桂花树上的花快落尽了。枝头零星挂着几朵,干瘪发黄,风一吹就掉。一朵落在她杯沿上,她拈起来看了看,扔了。
她端起杯子喝了一口。
白干果然烈。烧得她从嗓子一直热到胃里。
她把杯子放下,看着对面那只空杯。
屋里灯亮着。雪衣在里面收拾明天大婚要穿的东西,翻来翻去地检查嫁衣有没有线头。她弄出不少动静,椅子碰桌子的声音隔着窗户传出来。
过了一会儿,窗户"吱"地推开了。雪衣探出脑袋。
"小姐,您还不睡?明天是大婚的日子,得早起。"
"再坐一会儿。"
"您坐了多久了?"
"没多久。"
"都亥时了。"雪衣搓了搓胳膊,"外头冷,您披件——"
"你先去睡。"
雪衣看了看她面前的两只杯子。
"小姐,那两只杯——"
"一只我的,一只我娘的。"
雪衣张了张嘴,没再说什么。
"您别坐太久。明天卯时就得起来梳头。"
"知道了。"
雪衣缩回去了。窗户合上,过了一会儿屋里的灯灭了。
院子里安静下来。
楚清歌把对面那只空杯端起来,看了看。杯子是侯府厨房里的粗瓷杯,白底青边,杯沿上有一道小豁口。她小时候用这种杯子喝过水,母亲也是用这种杯子喝酒。
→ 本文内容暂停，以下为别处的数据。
Lemma settled_wf id sid r res transfer archive a s s' :
  archives_ok s -> ledger_wf (col s) -> attempts_table (col s) !! id = Some a ->
  settled_by id sid r res transfer archive a s s' -> ledger_wf (col s').
Proof.
  intros Hok Hwf Ha []. destruct st_transfers as [attached Htr]. destruct st_nonneg as [Hn Hn'].
  specialize (Hn' Hok).
  assert (Harc : forall i, msum (archive_part i) (archive_charges (col s')) =
    msum (archive_part i) (archive_charges (col s)) +
      (if bool_decide (id = i) then default 0 archive else 0)).
  { intros i. destruct archive as [m|]; simpl.
    - destruct st_archives as [Hnone ->]. rewrite msum_fresh by done. unfold archive_part at 1. simpl. lia.
    - rewrite st_archives. case_bool_decide; lia. }
  assert (Htrs : forall i, msum (transfer_part i) (transfers (col s')) =
    msum (transfer_part i) (transfers (col s)) +
      (if bool_decide (id = i) then transfer - tc_content_length res else 0)).
  { intros i. rewrite Htr, (msum_update _ _ _ res) by done. unfold transfer_part at 2 3. simpl.
    case_bool_decide; lia. }
  assert (Hch : forall i, attempt_charge i (col s') = attempt_charge i (col s) +
    (if bool_decide (id = i) then transfer + default 0 archive - tc_content_length res else 0)).
  { intros i. unfold attempt_charge. rewrite Harc, Htrs. case_bool_decide; lia. }
  eapply (ledger_wf_update _ _ id a); try exact st_attempts; try done.
  - intros i. by rewrite st_checkpoints.
  - intros i. by rewrite st_checkpoints.
  - intros i sd t. rewrite Htr. destruct (decide ((id, sid) = (i, sd))) as [[= <- <-]|Hne].
    + rewrite lookup_insert_eq. intros [= <-]. by rewrite Ha.
    + rewrite lookup_insert_ne by done. apply Hwf.
  - intros sd t. destruct archive as [m|]; simpl in *; [|rewrite st_archives; apply Hwf].
    destruct st_archives as [_ ->]. destruct (decide (sid = sd)) as [<-|Hne].
    + rewrite lookup_insert_eq. intros [= <-]. simpl. by rewrite Ha.
    + rewrite lookup_insert_ne by done. apply Hwf.
  - rewrite Hch, bool_decide_eq_true_2 by done. simpl. lia.
  - intros i Hne. rewrite Hch, bool_decide_eq_false_2 by congruence. lia.
Qed.

(** ** Beginning an attempt *)

Section begin.
Variable portal_generation : list pystr -> pystr.

Lemma find_checkpoint_some scope c cid k :
  find_checkpoint portal_generation scope c = Some (cid, k) ->
  checkpoints c !! cid = Some k /\ same_scope portal_generation scope k = true.
Proof.
  intros [Hin Hs]%find_some. split; [|done]. by apply elem_of_map_to_list, list_elem_of_In.
Qed.

Lemma find_checkpoint_none scope c cid k :
  find_checkpoint portal_generation scope c = None -> checkpoints c !! cid = Some k ->
  same_scope portal_generation scope k = false.
Proof.
  intros Hn Hk. apply elem_of_map_to_list, list_elem_of_In in Hk. exact (List.find_none _ _ Hn _ Hk).
Qed.

Lemma same_scope_new scope : same_scope portal_generation scope (new_checkpoint portal_generation scope) = true.
Proof. unfold same_scope. by rewrite bool_decide_eq_true_2. Qed.

(** Where a new attempt starts: the checkpoint of its scope, created or rolled to the next
    generation when the last traversal was complete. *)
Definition resumed (scope : CollectionScope) (c : CollectionDb) (cid : uuid) (k : CheckpointRow)
    (rolled : bool) : Prop :=
  match find_checkpoint portal_generation scope c with
  | Some (i, k0) => cid = i /\ rolled = cp_complete k0 /\ k = if rolled then next_generation k0 else k0
  | None => cid = next_row c /\ k = new_checkpoint portal_generation scope /\ rolled = false
  end.

Record begun (scope : CollectionScope) (r : CollectionAttempt) (s s' : CState)
    (cid : uuid) (k : CheckpointRow) (rolled : bool) : Prop := {
  bg_resumed : resumed scope (col s) cid k rolled;
  bg_portals : cp_portal_ids k = sc_portal_ids scope;
  bg_files : files s' = files s;
  bg_checkpoints : checkpoints (col s') = <[ cid := k ]> (checkpoints (col s));
  bg_attempt_fresh : next_row (col s) <= ca_attempt_id r < next_row (col s') /\
    cid < next_row (col s');
  bg_attempts : attempts_table (col s') =
    <[ ca_attempt_id r := new_attempt cid (clock (files s)) k ]>
      (fail_running cid (clock (files s)) <$> attempts_table (col s));
  bg_transfers : transfers (col s') = transfers (col s);
  bg_archives : archive_charges (col s') = archive_charges (col s);
  bg_identities : identities (col s') = identities (col s);
  bg_buckets : buckets (col s') = buckets (col s);
  bg_result : ca_checkpoint_id r = cid /\ ca_generation r = cp_generation k /\
    ca_cursor r = cp_cursor k /\ ca_page_offset r = cp_offset k /\
    ca_recognized_count r = cp_recognized k /\ ca_unknown_count r = cp_unknown k;
  bg_retry : ca_retry_boundary r =
    negb rolled && stopped_at_boundary (latest_attempt cid (cp_generation k) (col s)) k
}.

Lemma begin_attempt_spec scope s :
  (forall id k, checkpoints (col s) !! id = Some k -> id < next_row (col s)) ->
  wp (db_begin_attempt portal_generation scope)
    (fun r s' => exists cid k rolled, begun scope r s s' cid k rolled) (fun _ s' => s' = s) s.
Proof.
  intros Hfresh. unfold db_begin_attempt, begin_attempt_body. do 3 wp_step. cbv beta.
  wp_step. wp_step; [done|]. wp_step. wp_step; [done|]. reflect_bools. wp_step.
  set (s1 := if find_checkpoint portal_generation scope (col s) is Some _ then s else
    set_col (fun c => set_checkpoints
      <[ next_row (col s) := new_checkpoint portal_generation scope ]> (bump_row c)) s).
  apply (wp_mono _ (fun _ s' => s' = s1) _ (fun _ _ => False)); [|intros _ s' ->|done].
  { subst s1. destruct (find_checkpoint portal_generation scope (col s)); [by wp_step|].
    unfold fresh_row, write. by repeat wp_step. }
  do 2 wp_step. cbv beta.
  assert (Hs1 : files s1 = files s /\ attempts_table (col s1) = attempts_table (col s) /\
    transfers (col s1) = transfers (col s) /\ archive_charges (col s1) = archive_charges (col s) /\
    identities (col s1) = identities (col s) /\ buckets (col s1) = buckets (col s) /\
    next_row (col s) <= next_row (col s1)).
  { subst s1. destruct (find_checkpoint portal_generation scope (col s)); split_and!; try done; simpl; lia. }
  destruct (find_checkpoint portal_generation scope (col s1)) as [[cid k0]|] eqn:Hfind; [|by wp_step].
  destruct (find_checkpoint_some _ _ _ _ Hfind) as [Hk0 Hsame].
  wp_step. wp_step; [done|]. reflect_bools. cbv zeta.
  set (k := if cp_complete k0 then next_generation k0 else k0). unfold write, clock_timestamp, fresh_row.
  wp_step. apply (wp_mono _ (fun _ s' => exists f, s' = set_col (set_checkpoints f) s1 /\
      f (checkpoints (col s1)) = <[ cid := k ]> (checkpoints (col s1))) _ (fun _ _ => False));
    [| |done].
  { wp_step; [wp_step; by eexists|]. exists id. split; [by destruct s1 as [? []]|].
    subst k. rewrite H2. symmetry. by apply insert_id. }
  intros _ s2 (f & -> & Hf). repeat wp_step. simpl.
  destruct Hs1 as (E1 & E2 & E3 & E4 & E5 & E6 & E7).
  exists cid, k, (cp_complete k0).
  assert (Hckp : <[ cid := k ]> (checkpoints (col s1)) = <[ cid := k ]> (checkpoints (col s)) /\
    resumed scope (col s) cid k (cp_complete k0) /\ cid < next_row (col s1)).
  { unfold resumed. subst s1. destruct (find_checkpoint portal_generation scope (col s))
      as [[i k1]|] eqn:Hf0; simpl in *.
    - simplify_eq. destruct (find_checkpoint_some _ _ _ _ Hf0) as [Hk1 _]. split_and!; eauto.
    - rewrite lookup_insert_Some in Hk0. destruct Hk0 as [[<- <-]|[Hne Hk0]].
      + rewrite insert_insert_eq. split_and!; try done; simpl; lia.
      + pose proof (find_checkpoint_none _ _ _ _ Hf0 Hk0). congruence. }
  destruct Hckp as (Hckp & Hres & Hlt).
  split; simpl; rewrite ?E1, ?E2, ?E3, ?E4, ?E5, ?E6; try done.
  - subst k. by destruct (cp_complete k0).
  - by rewrite Hf.
  - lia.
  - unfold latest_attempt. by rewrite E2.
Qed.

Lemma begun_wf scope r s s' cid k rolled :
  begun scope r s s' cid k rolled -> ledger_wf (col s) -> ledger_wf (col s').
Proof.
  intros [] [].
  assert (Hnone : attempts_table (col s) !! ca_attempt_id r = None).
  { destruct (attempts_table (col s) !! ca_attempt_id r) eqn:E; [|done].
    pose proof (lw_attempt_fresh0 _ _ E). lia. }
  assert (Hlook : forall i b, attempts_table (col s') !! i = Some b ->
    i = ca_attempt_id r /\ b = new_attempt cid (clock (files s)) k \/
    exists b0, attempts_table (col s) !! i = Some b0 /\ b = fail_running cid (clock (files s)) b0).
  { intros i b. rewrite bg_attempts0, lookup_insert_Some, lookup_fmap, fmap_Some.
    intros [[<- <-]|[_ (b0 & ? & ->)]]; eauto. }
  assert (Hsome : forall i, is_Some (attempts_table (col s) !! i) ->
    is_Some (attempts_table (col s') !! i)).
  { intros i [b Hb]. rewrite bg_attempts0. destruct (decide (i = ca_attempt_id r)) as [->|Hne].
    - rewrite lookup_insert_eq. by eexists.
    - rewrite lookup_insert_ne, lookup_fmap, Hb by done. by eexists. }
  assert (Hfail : forall b, at_checkpoint (fail_running cid (clock (files s)) b) = at_checkpoint b /\
    at_charged_bytes (fail_running cid (clock (files s)) b) = at_charged_bytes b /\
    (at_status (fail_running cid (clock (files s)) b) = running ->
       at_status b = running /\ at_checkpoint b <> cid)).
  { intros b. unfold fail_running. case_bool_decide as Hb; [done|]. split_and!; [done|done|].
    intros Hr. split; [done|]. intros Hc. by apply Hb. }
  assert (Hch : forall i, attempt_charge i (col s') = attempt_charge i (col s)).
  { intros i. unfold attempt_charge. by rewrite bg_transfers0, bg_archives0. }
  split.
  - intros i b Hb. destruct (Hlook _ _ Hb) as [[-> _]|(b0 & Hb0 & _)]; [lia|].
    pose proof (lw_attempt_fresh0 _ _ Hb0). lia.
  - intros i c. rewrite bg_checkpoints0, lookup_insert_Some. intros [[<- _]|[_ Hc]]; [lia|].
    pose proof (lw_checkpoint_fresh0 _ _ Hc). lia.
  - intros i sid t. rewrite bg_transfers0. intros Ht. destruct (lw_transfer0 _ _ _ Ht). auto.
  - intros sid t. rewrite bg_archives0. intros Ht. destruct (lw_archive0 _ _ Ht). auto.
  - intros i b Hb. rewrite Hch. destruct (Hlook _ _ Hb) as [[-> ->]|(b0 & Hb0 & ->)].
    + simpl. unfold attempt_charge. symmetry. rewrite !msum_zero; [done| |].
      * intros sid t Ht. unfold archive_part. case_bool_decide as He; [|done].
        destruct (lw_archive0 _ _ Ht) as [[x Hx] _]. rewrite He in Hx. congruence.
      * intros [i sid] t Ht. unfold transfer_part. case_bool_decide as He; [|done]. simpl in He. subst i.
        destruct (lw_transfer0 _ _ _ Ht) as [[x Hx] _]. congruence.
    + destruct (Hfail b0) as (_ & -> & _). auto.
  - intros i j a b Ha Hb Hra Hrb Hcp.
    destruct (Hlook _ _ Ha) as [[-> ->]|(a0 & Ha0 & ->)], (Hlook _ _ Hb) as [[-> ->]|(b0 & Hb0 & ->)]; [done|..].
    + destruct (Hfail b0) as (Hc & _ & Hr). destruct (Hr Hrb) as [_ Hne]. rewrite Hc in Hcp. by destruct Hne.
    + destruct (Hfail a0) as (Hc & _ & Hr). destruct (Hr Hra) as [_ Hne]. rewrite Hc in Hcp. by destruct Hne.
    + destruct (Hfail a0) as (Hc & _ & Hr), (Hfail b0) as (Hc' & _ & Hr').
      rewrite Hc, Hc' in Hcp. eapply lw_running0; eauto; [by apply Hr|by apply Hr'].
  - intros i b Hb. rewrite bg_checkpoints0. destruct (Hlook _ _ Hb) as [[-> ->]|(b0 & Hb0 & ->)].
    + simpl. rewrite lookup_insert_eq. by eexists.
    + destruct (Hfail b0) as (-> & _). destruct (lw_checkpoint0 _ _ Hb0) as [c Hc].
      destruct (decide (cid = at_checkpoint b0)) as [<-|Hne].
      * rewrite lookup_insert_eq. by eexists.
      * rewrite lookup_insert_ne, Hc by done. by eexists.
Qed.
End begin.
母亲喝酒喝得不多。逢年过节喝一小杯,平时不碰。她喝的时候喜欢坐在院子里,跟现在这样,对着树。
楚清歌把空杯放回对面。
杯底磕在石桌上,"嗑"了一声。
她端起自己的杯子,把剩下的酒一口喝了。空杯搁下。
"娘。"
她看着对面那只空杯。
"我明天嫁人了。"
风吹过来,树枝晃了一下。几片叶子飘落,有一片落在空杯旁边。
"嫁的还是那个姓萧的。"
她把酒壶拿起来,给自己又倒了半杯。壶里剩的不多了,倒到杯里刚好半满。她又拿起壶,往对面那只空杯里倒了一点。
酒液进杯,浅浅一层,连杯底都没盖满。
"这杯敬你。"
她端起自己的杯子,跟那只空杯碰了一下。瓷碰瓷,"叮"的一声,很轻。
她喝了。
对面那杯没动。
楚清歌放下杯子,看着那杯浅浅的酒。酒面平静,映着一点月光和桂花树的影子。
"上次跟你说他的时候,你还活着。你说——'这孩子看着老实,不像会坑人的。'"
她学着母亲说话的口气,尾音带一点拖。
"你说对了。他确实没坑我。是我自己绕了弯子。"
风又吹了一下。树枝晃了晃,几朵干桂花落下来,有一朵正好落在她手背上。她没拈,让它搁着。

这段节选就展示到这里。